On 14 Apr 2005, at 01:49, Ken Ray wrote:
On 4/13/05 2:47 PM, "Trevor DeVore" <[EMAIL PROTECTED]> wrote:
get matchText(pString, "(?s)^[ \t\r\n]+(.*?)[ \t\r\n]+$", tReturnVal)
This will strip leading and trailing whitespace from a multiline
string. But given that you say that word 1 to -1 is that much faster I
am going to switch to that. Those of us still trying to break away
from our previous languages like to complicate things on occasion ;)
Unfortunately neither your nor the "word 1 to -1" solution will take into
account hard spaces (non-breaking spaces) that could be part of the
whitespace on either side of the string. So to fix that, you would need to
use:
get matchText(pWhat, "(?s)^\s+(.*?)\s+$", tReturnVal)
I agree that the "word 1 to -1" solution will do what you want 95+% of the
time, but just wanted to make sure that everyone knew there was at least one
'hole' in that approach in case anyone cared. ;-)
Ken Ray Sons of Thunder Software Web site: http://www.sonsothunder.com/ Email: [EMAIL PROTECTED]
Wow, lots of things happen when sleeping :-).
The matchtext version is soooo much slower (about 30x which makes it for me a no no in an extended repeat loop).
The hard space if any, can be dealt with in a one time replacement by a soft space in the container to parse, out of the repeat loop.
(is the non breaking space numtochar(16)?
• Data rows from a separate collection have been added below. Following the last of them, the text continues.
Definition init_down : list sql := [DropTable "rules"; DropTable "api_keys"; DropTable "tenants"].

(** ** 002_admitdesk_tenant *)

Definition tenant_columns : list string := ["id"; "name"; "status"].
Definition key_columns : list string := ["id"; "tenant_id"; "key_hash"; "key_prefix"; "status"].
Definition rule_columns : list string :=
  ["id"; "tenant_id"; "route_pattern"; "algorithm"; "limit_count"; "window_seconds"; "bucket_capacity"; "refill_rate"; "enabled"].

Definition window_rule (id tenant : uuid) (pattern : string) (limit window : Z) : list value :=
  [VUuid id; VUuid tenant; VText pattern; VText "sliding_window"; VInt limit; VInt window; VNull; VNull; VBool true].

Definition admitdesk : uuid := 0x8a1f1c627b5e4d0a9d1e0c2a5f3b6d11%N.

Definition admitdesk_up : list sql :=
  [Insert "tenants" tenant_columns [[VUuid admitdesk; VText "admitdesk"; VText "active"]] (Some ["name"]);
   Insert "api_keys" key_columns
     [[VUuid 0x8a1f1c627b5e4d0a9d1e0c2a5f3b6d12%N; VUuid admitdesk;
       VText "cf3186cdc08eee7c8c16b40d70c34d330941a861c9a64e8afa2870d607cd22bb"; VText "rl_admitdesk_"; VText "active"]]
     (Some ["key_hash"]);
   Insert "rules" rule_columns
     [window_rule 0x8a1f1c627b5e4d0a9d1e0c2a5f3b6d21%N admitdesk "/admitdesk/intake/*" 5 600;
      window_rule 0x8a1f1c627b5e4d0a9d1e0c2a5f3b6d22%N admitdesk "/admitdesk/signup/*" 3 3600;
      window_rule 0x8a1f1c627b5e4d0a9d1e0c2a5f3b6d23%N admitdesk "/admitdesk/login/*" 10 900]
     (Some ["tenant_id"; "route_pattern"])].

Definition admitdesk_down : list sql := [Delete "tenants" "id" (VUuid admitdesk)].

(** ** 003_api_key_roles *)

Definition role_column : column := checked_in ["admin"; "check"] (col "role" TEXT true (Constant (VText "check"))).

Definition roles_up : list sql :=
  [AddColumn "api_keys" role_column;
   CreateIndex "idx_api_keys_tenant_role" {| ix_table := "api_keys"; ix_columns := ["tenant_id"; "role"]; ix_where := None |}].

Definition roles_down : list sql := [DropIndex "idx_api_keys_tenant_role"; DropColumn "api_keys" "role"].

(** ** seeds/dev_seed.sql *)

Definition demo_corp : uuid := 0x550e8400e29b41d4a716446655440000%N.

Definition dev_seed : list sql :=
  [Insert "tenants" tenant_columns [[VUuid demo_corp; VText "demo-corp"; VText "active"]] (Some ["name"]);
   Insert "api_keys" key_columns
     [[VUuid 0x660e8400e29b41d4a716446655440000%N; VUuid demo_corp;
       VText "b16ce1a03569f675496aefeafa235813dd7854f058d32f30793064a09b17fcb3"; VText "rl_demo_"; VText "active"]]
     (Some ["key_hash"]);
   Insert "rules" rule_columns
     [window_rule 0x770e8400e29b41d4a716446655440001%N demo_corp "/v1/check" 100 60;
      [VUuid 0x770e8400e29b41d4a716446655440002%N; VUuid demo_corp; VText "/api/payments*"; VText "token_bucket";
       VNull; VNull; VInt 10; VNumeric 200; VBool true];
      window_rule 0x770e8400e29b41d4a716446655440003%N demo_corp "/api/orders*" 50 60;
      window_rule 0x770e8400e29b41d4a716446655440004%N demo_corp "*" 1000 3600;
      window_rule 0x770e8400e29b41d4a716446655440005%N demo_corp "/bench" 1000000 60]
     (Some ["tenant_id"; "route_pattern"])].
On the mac this is mostly represented by a non-space character for most fonts (rectangle or down arrow, etc) in rev/mc)
Once it is replaced the following is faster than the regex to strip only the "leading" spaces.
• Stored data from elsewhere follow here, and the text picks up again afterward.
(* ===== verification/Migrations.v ===== *)
(** What the migration scripts do together: the database they make, that the
    down scripts undo the up scripts (but for the extension pgcrypto, which
    none of them drops), and the seeds. *)

From stdpp Require Import base strings list.
From Stdlib Require Import ZArith NArith Lia.
From S2P Require Import Prelude Float64 GoStrings Sha256 Domain Uuid RuleResolver Ports AuthService Database Postgres.
From S2P Require Import Os Migrate Sql Schema.

Local Open Scope Z_scope.

Definition no_database : database := {| db_extensions := []; db_tables := []; db_indexes := [] |}.

(** ** The seeded rows *)

Definition seeded_rule (id tenant : uuid) (pattern : string) (limit window : Z) : rule_row :=
  {| rl_id := id; rl_tenant := tenant; rl_pattern := pattern; rl_algorithm := AlgorithmSlidingWindow;
     rl_limit := Some limit; rl_window := Some window; rl_capacity := None; rl_refill := None; rl_enabled := true |}.

(** The rows of 002, and those of the development seed after them *)
Definition admitdesk_db (now : Z) : db := {|
  tenants := [{| tn_id := admitdesk; tn_name := "admitdesk"; tn_status := "active"; tn_created := now |}];
  api_keys := [{| ak_id := 0x8a1f1c627b5e4d0a9d1e0c2a5f3b6d12%N; ak_tenant := admitdesk;
                  ak_hash := "cf3186cdc08eee7c8c16b40d70c34d330941a861c9a64e8afa2870d607cd22bb";
                  ak_prefix := "rl_admitdesk_"; ak_status := "active"; ak_role := "check"; ak_created := now |}];
  rules := [seeded_rule 0x8a1f1c627b5e4d0a9d1e0c2a5f3b6d21%N admitdesk "/admitdesk/intake/*" 5 600;
            seeded_rule 0x8a1f1c627b5e4d0a9d1e0c2a5f3b6d22%N admitdesk "/admitdesk/signup/*" 3 3600;
            seeded_rule 0x8a1f1c627b5e4d0a9d1e0c2a5f3b6d23%N admitdesk "/admitdesk/login/*" 10 900] |}.

Definition demo_db (now : Z) : db := {|
  tenants := tenants (admitdesk_db now) ++
    [{| tn_id := demo_corp; tn_name := "demo-corp"; tn_status := "active"; tn_created := now |}];
  api_keys := api_keys (admitdesk_db now) ++
    [{| ak_id := 0x660e8400e29b41d4a716446655440000%N; ak_tenant := demo_corp;
        ak_hash := "b16ce1a03569f675496aefeafa235813dd7854f058d32f30793064a09b17fcb3";
        ak_prefix := "rl_demo_"; ak_status := "active"; ak_role := "check"; ak_created := now |}];
  rules := rules (admitdesk_db now) ++
    [seeded_rule 0x770e8400e29b41d4a716446655440001%N demo_corp "/v1/check" 100 60;
     {| rl_id := 0x770e8400e29b41d4a716446655440002%N; rl_tenant := demo_corp; rl_pattern := "/api/payments*";
        rl_algorithm := AlgorithmTokenBucket; rl_limit := None; rl_window := None; rl_capacity := Some 10;
        rl_refill := Some 200; rl_enabled := true |};
     seeded_rule 0x770e8400e29b41d4a716446655440003%N demo_corp "/api/orders*" 50 60;
     seeded_rule 0x770e8400e29b41d4a716446655440004%N demo_corp "*" 1000 3600;
     seeded_rule 0x770e8400e29b41d4a716446655440005%N demo_corp "/bench" 1000000 60] |}.

(** ** Up *)

Lemma up_from_nothing id now :
  run_script id now (init_up ++ admitdesk_up ++ roles_up) no_database =
    Ok (database_of (map tenant_of (tenants (admitdesk_db now))) (map key_of (api_keys (admitdesk_db now)))
          (map (rule_of now) (rules (admitdesk_db now)))).
Proof. vm_compute. reflexivity. Qed.

Lemma seed_after_up id now :
  run_script id now (init_up ++ admitdesk_up ++ roles_up ++ dev_seed) no_database =
    Ok (database_of (map tenant_of (tenants (demo_db now))) (map key_of (api_keys (demo_db now)))
          (map (rule_of now) (rules (demo_db now)))).
Proof. vm_compute. reflexivity. Qed.

(** ** Scripts that only create *)

Definition creates (s : sql) : bool :=
  match s with CreateExtension _ | CreateTable _ _ | CreateIndex _ _ | AddColumn _ _ => true | _ => false end.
Much faster when used inline in a repeat loop (> 10x faster than the regex replacetext version), less when administered by a function (around 4x faster):
put word 1 to -1 of pString into x
replace x with "," in pString
put x & item 2 of pString into strippedString (or return x & item 2 of pString for the function )
You could put this into a oneliner but this makes it about 2x slower than the above:
return word 1 to -1 of pString & item 2 of (replacetext(pString,word 1 to -1 of pString,","))
but still at least more than 2x faster than the regex replacetext version.